=== REQUIRED WORK ===
Your task is to copy every line of the entries that contains "discriminate".

=== EXERCISE DATA ===
Lemma highlight_step_inv n st :
  (n < List.length ys)%nat -> is_nan (nth n ys nan) = false ->
  highlight_inv n st ->
  highlight_inv (S n) (highlight_step st (n, nth n ys nan)).
Proof.
  destruct st as [maxIdx maxAbs]. unfold highlight_inv, highlight_step, gtb.
  cbn [fst snd]. intros Hn Ny (H0 & Hle & Hlt & Hempty & Hnon).
  set (a := abs (nth n ys nan)).
  assert (Na : is_nan a = false) by (unfold a; rewrite is_nan_abs; exact Ny).
  destruct (leb_nn _ _ H0) as [_ Nm].
  destruct (maxAbs <? a) eqn:L.
  - split; [eapply leb_trans; [exact H0 | apply ltb_leb; exact L] |].
    split; [| split; [| split; [intros; lia |]]].
    + intros j Hj. destruct (Nat.eq_dec j n) as [-> | Hjn].
      * apply leb_refl. exact Na.
      * apply ltb_leb. eapply leb_ltb_trans; [apply Hle; lia | exact L].
    + intros j Hj. eapply leb_ltb_trans; [apply Hle; lia | exact L].
    + intros _. split; [lia |]. fold a. rewrite leb_ltb_eqb in *.
      destruct (a =? a) eqn:E; [reflexivity |].
      pose proof (leb_refl a Na) as R. rewrite leb_ltb_eqb, ltb_irrefl, E in R.
      discriminate R.
  - assert (Ha : (a <=? maxAbs) = true)
      by (rewrite leb_negb_ltb, L by assumption; reflexivity).
    split; [exact H0 |].
    split; [| split; [exact Hlt | split; [intros; lia |]]].
    + intros j Hj. destruct (Nat.eq_dec j n) as [-> | Hjn];
        [exact Ha | apply Hle; lia].
    + intros _. destruct n as [| n].
      * destruct (Hempty eq_refl) as [-> ->]. split; [lia |].
        fold a. apply leb_antisym_eqb; [apply abs_nonneg; exact Ny | exact Ha].
      * destruct (Hnon ltac:(lia)) as [Hi He]. split; [lia | exact He].
Qed.

Lemma combine_seq_snoc (l : list number) (y : number) :
  combine (seq 0 (List.length (l ++ [y]))) (l ++ [y])
  = combine (seq 0 (List.length l)) l ++ [(List.length l, y)].
Proof.
  rewrite length_app. cbn [List.length]. rewrite Nat.add_1_r, seq_S.
  cbn [Nat.add].
  assert (G : forall (a : list nat) (b : list number) a' b',
             List.length a = List.length b ->
             combine (a ++ a') (b ++ b') = combine a b ++ combine a' b').
  { induction a as [| x a IH]; intros [| z b] a' b' H; cbn in *; try lia;
      [reflexivity |]. f_equal. apply IH. lia. }
  rewrite G by (rewrite length_seq; reflexivity). reflexivity.
Qed.

End Highlight.

Lemma maxAbsIndex_invariant ys :
  all_not_nan ys -> highlight_inv ys (List.length ys) (maxAbsIndex ys).
Proof.
  induction ys as [| y ys IH] using rev_ind; intros N.
  - cbn. repeat split; intros; try lia; reflexivity.
  - unfold maxAbsIndex. rewrite combine_seq_snoc, fold_left_app.
    cbn [fold_left].
    change (fold_left _ (combine (seq 0 (List.length ys)) ys) (O, 0))
      with (maxAbsIndex ys).
    unfold all_not_nan in N. apply Forall_app in N. destruct N as [Nys Ny].
    inversion Ny as [| ? ? Ny' _]; subst.
    specialize (IH Nys).
    assert (Ext : forall n st, (n <= List.length ys)%nat ->
              highlight_inv ys n st -> highlight_inv (ys ++ [y]) n st).
    { intros n [i m] Hn (H0 & Hle & Hlt & He & Hnon). unfold highlight_inv.
      split; [exact H0 |].
      split; [| split; [| split; [exact He |]]].
      - intros j Hj. rewrite app_nth1 by lia. apply Hle. exact Hj.
      - intros j Hj. destruct n as [| n].
        + destruct (He eq_refl) as [-> _]. lia.
        + destruct (Hnon ltac:(lia)) as [Hi _].
          rewrite app_nth1 by lia. apply Hlt. exact Hj.
      - intros Hp. destruct (Hnon Hp) as [Hi E]. split; [exact Hi |].
        rewrite app_nth1 by lia. exact E. }
    pose proof (Ext _ _ (Nat.le_refl _) IH) as IH'.
    pose proof (highlight_step_inv (ys ++ [y]) (List.length ys) (maxAbsIndex ys))
      as Step.
    rewrite nth_middle in Step.
    rewrite length_app. cbn [List.length]. rewrite Nat.add_1_r.
    apply Step; [rewrite length_app; cbn; lia | exact Ny' | exact IH'].
Qed.

(** X3. On a series without NaN and with at least one entry, the point a
    chart highlights is the first one of largest magnitude: its index is in
    range, the label value equals the magnitude at that index, no entry has a
    larger magnitude, every earlier entry has a strictly smaller one, and
    the label value equals [seriesMaxAbs] of the series. *)
Theorem chart_highlight_is_first_maximum :
  forall ys : list number,
    existsb is_nan ys = false -> ys <> [] ->
    let '(maxIdx, maxAbs) := maxAbsIndex ys in
    (maxIdx < List.length ys)%nat /\
    (maxAbs =? abs (at_index ys maxIdx)) = true /\
    (forall v, In v ys -> (abs v <=? maxAbs) = true) /\
    (forall j, (j < maxIdx)%nat -> (abs (at_index ys j) <? maxAbs) = true) /\
    (maxAbs =? seriesMaxAbs ys) = true.
Proof.
  intros ys E Hne.
  pose proof (maxAbsIndex_invariant ys (all_not_nan_existsb ys E)) as Inv.
  destruct (maxAbsIndex ys) as [maxIdx maxAbs]. unfold highlight_inv in Inv.
  destruct Inv as (H0 & Hle & Hlt & _ & Hnon).
  assert (Hpos : (0 < List.length ys)%nat)
    by (destruct ys; [congruence | cbn; lia]).
  destruct (Hnon Hpos) as [Hi He].
  assert (Hall : forall v, In v ys -> (abs v <=? maxAbs) = true).
  { intros v Hv. destruct (In_nth ys v nan Hv) as (j & Hj & <-).
    apply Hle. exact Hj. }
  split; [exact Hi | split; [exact He | split; [exact Hall |
    split; [exact Hlt |]]]].
  destruct (seriesMaxAbs_bounds ys E) as (Hb & Hin & _).
  apply leb_antisym_eqb.
  - eapply leb_trans.
    + rewrite leb_ltb_eqb, He, orb_true_r. reflexivity.
    + apply Hb. apply nth_In. exact Hi.
  - destruct Hin as [<- | Hin]; [exact H0 |].
    apply in_map_iff in Hin. destruct Hin as (v & <- & Hv). apply Hall. exact Hv.
Qed.

Lemma chart_highlight_is_first_maximum_witness :
  let '(maxIdx, maxAbs) := maxAbsIndex [0.1; -0.4; 0.4] in
  (maxIdx < List.length [0.1; -0.4; 0.4]%float)%nat /\
  (maxAbs =? abs (at_index [0.1; -0.4; 0.4] maxIdx)) = true /\
  (forall v, In v [0.1; -0.4; 0.4] -> (abs v <=? maxAbs) = true) /\
  (forall j, (j < maxIdx)%nat ->
     (abs (at_index [0.1; -0.4; 0.4] j) <? maxAbs) = true) /\
  (maxAbs =? seriesMaxAbs [0.1; -0.4; 0.4]) = true.
Proof.
  apply (chart_highlight_is_first_maximum [0.1; -0.4; 0.4]).
  - reflexivity.
  - discriminate.
Defined.

(** ** Rate of change between adjacent stations *)

Lemma ltb_zero_carries r : (0 <? r) = true -> carries false (Prim2SF r).
Proof.
  rewrite ltb_spec, Prim2SF_zero. unfold SFltb.
  destruct (Prim2SF r) as [sr | sr | | sr m e]; cbn; try discriminate;
    destruct sr; try discriminate; reflexivity.
Qed.

Lemma floored_pos_or_nan minSpan d :
  (0 <? minSpan) = true -> is_finite minSpan = true ->
  pos_or_nan (Prim2SF (Math_max [minSpan; d])).
Proof.
  intros Pos Fm. destruct (is_nan d) eqn:Nd.
  - left. apply is_nan_spec. unfold Math_max; cbn [fold_left].
    rewrite max2_is_nan, Nd, orb_true_r. reflexivity.
  - right. destruct (floored_span minSpan d Pos Fm Nd) as [H _].
    apply ltb_zero_carries. eapply ltb_leb_trans; eassumption.
Qed.

(** X4. The rate of change of the survey table is [0] at the first station;
    at every station it is at least [0] or NaN, never negative; and for
    finite station positions its divisor [max(1e-6, st[i] - st[i-1])] is at
    least 1e-6, also where stations repeat or run backwards. *)
Theorem adjacent_rate_shape :
  forall (stationFt y : list number),
    adjacentRate stationFt y 0 = 0 /\
    (forall i,
        is_nan (adjacentRate stationFt y i) = true \/
        (0 <=? adjacentRate stationFt y i) = true) /\
    (forall i,
        is_finite (at_index stationFt (S i)) = true ->
        is_finite (at_index stationFt i) = true ->
        (1e-6 <=? Math_max [1e-6; at_index stationFt (S i) - at_index stationFt i])
        = true).
Proof.
  intros stationFt y. split; [reflexivity | split].
  - intros [| p]; [right; reflexivity |].
    apply pos_or_nan_cases. unfold adjacentRate. apply mul_pos_or_nan.
    + apply abs_pos_or_nan.
    + apply div_pos_or_nan; [right; vm_compute; reflexivity |].
      apply floored_pos_or_nan; reflexivity.
  - intros i F1 F0.
    apply (floored_span 1e-6 _ eq_refl eq_refl).
    apply sub_finite_not_nan; assumption.
Qed.

(** ** Fail bracket and correction callouts of the cross-level diagram *)

Lemma indexOf_true_spec fails :
  forall start,
    match indexOf_true fails start with
    | None => forall j, (j < List.length fails)%nat -> nth j fails false = false
    | Some i =>
        (start <= i < start + List.length fails)%nat /\
        nth (i - start) fails false = true /\
        (forall j, (j < i - start)%nat -> nth j fails false = false)
    end.
Proof.
  induction fails as [| b fails IH]; intros start; cbn [indexOf_true].
  - intros j Hj. cbn in Hj. lia.
  - destruct b.
    + rewrite Nat.sub_diag. cbn [List.length nth].
      split; [lia | split; [reflexivity | intros j Hj; lia]].
    + specialize (IH (S start)).
      destruct (indexOf_true fails (S start)) as [i |].
      * destruct IH as (Hi & Ht & Hf). cbn [List.length].
        replace (i - start)%nat with (S (i - S start)) by lia.
        split; [lia | split; [exact Ht |]].
        intros [| j] Hj; [reflexivity | apply Hf; lia].
      * intros [| j] Hj; [reflexivity |]. apply IH. cbn in Hj. lia.
Qed.

Lemma lastIndexOf_true_spec fails :
  forall start found,
    match lastIndexOf_true fails start found with
    | None =>
        found = None /\
        forall j, (j < List.length fails)%nat -> nth j fails false = false
    | Some l =>
        (found = Some l /\
         forall j, (j < List.length fails)%nat -> nth j fails false = false) \/
        ((start <= l < start + List.length fails)%nat /\
         nth (l - start) fails false = true /\
         forall j, (l - start < j < List.length fails)%nat ->
                   nth j fails false = false)
    end.
Proof.
  induction fails as [| b fails IH]; intros start found;
    cbn [lastIndexOf_true].
  - destruct found as [l |]; [left |]; split; auto; intros j Hj; cbn in Hj; lia.
  - specialize (IH (S start) (if b then Some start else found)).
    destruct (lastIndexOf_true fails (S start) _) as [l |].
    + destruct IH as [[E Hf] | (Hl & Ht & Hf)].
      * destruct b.
        -- injection E as <-. right. rewrite Nat.sub_diag. cbn [List.length].
           split; [lia | split; [reflexivity |]].
           intros [| j] Hj; [lia | apply Hf; lia].
        -- left. split; [exact E |].
           intros [| j] Hj; [reflexivity | apply Hf; cbn in Hj; lia].
      * right. cbn [List.length].
        replace (l - start)%nat with (S (l - S start)) by lia.
        split; [lia | split; [exact Ht |]].
        intros [| j] Hj; [lia | apply Hf; lia].
    + destruct IH as [E Hf]. destruct b; [discriminate E |].
      split; [exact E |].
      intros [| j] Hj; [reflexivity | apply Hf; cbn in Hj; lia].
Qed.

(** What the drawing says about the failing range. *)
Definition bracket_outcome (tolRaw : number) (pts : list Pt.t)
  (d : crossLevelDrawing) : Prop :=
  let tol := toNum tolRaw 0.375 in
  let fails := map (crossLevelFail tol) pts in
  match cl_bracket d with
  | None => forall p, In p pts -> crossLevelFail tol p = false
  | Some (x1, x2) =>
      exists firstFailIdx lastFailIdx,
        (firstFailIdx <= lastFailIdx < List.length pts)%nat /\
        x1 = xForFt pts (stationFt_at pts firstFailIdx) /\
        x2 = xForFt pts (stationFt_at pts lastFailIdx) /\
        nth firstFailIdx fails false = true /\
        nth lastFailIdx fails false = true /\
        (forall j, (j < firstFailIdx)%nat -> nth j fails false = false) /\
        (forall j, (lastFailIdx < j < List.length pts)%nat ->
                   nth j fails false = false)
  end.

=== SOLUTION TO THE EXERCISE ===
      discriminate R.
  - discriminate.
  destruct (Prim2SF r) as [sr | sr | | sr m e]; cbn; try discriminate;
    destruct sr; try discriminate; reflexivity.
    + destruct IH as [E Hf]. destruct b; [discriminate E |].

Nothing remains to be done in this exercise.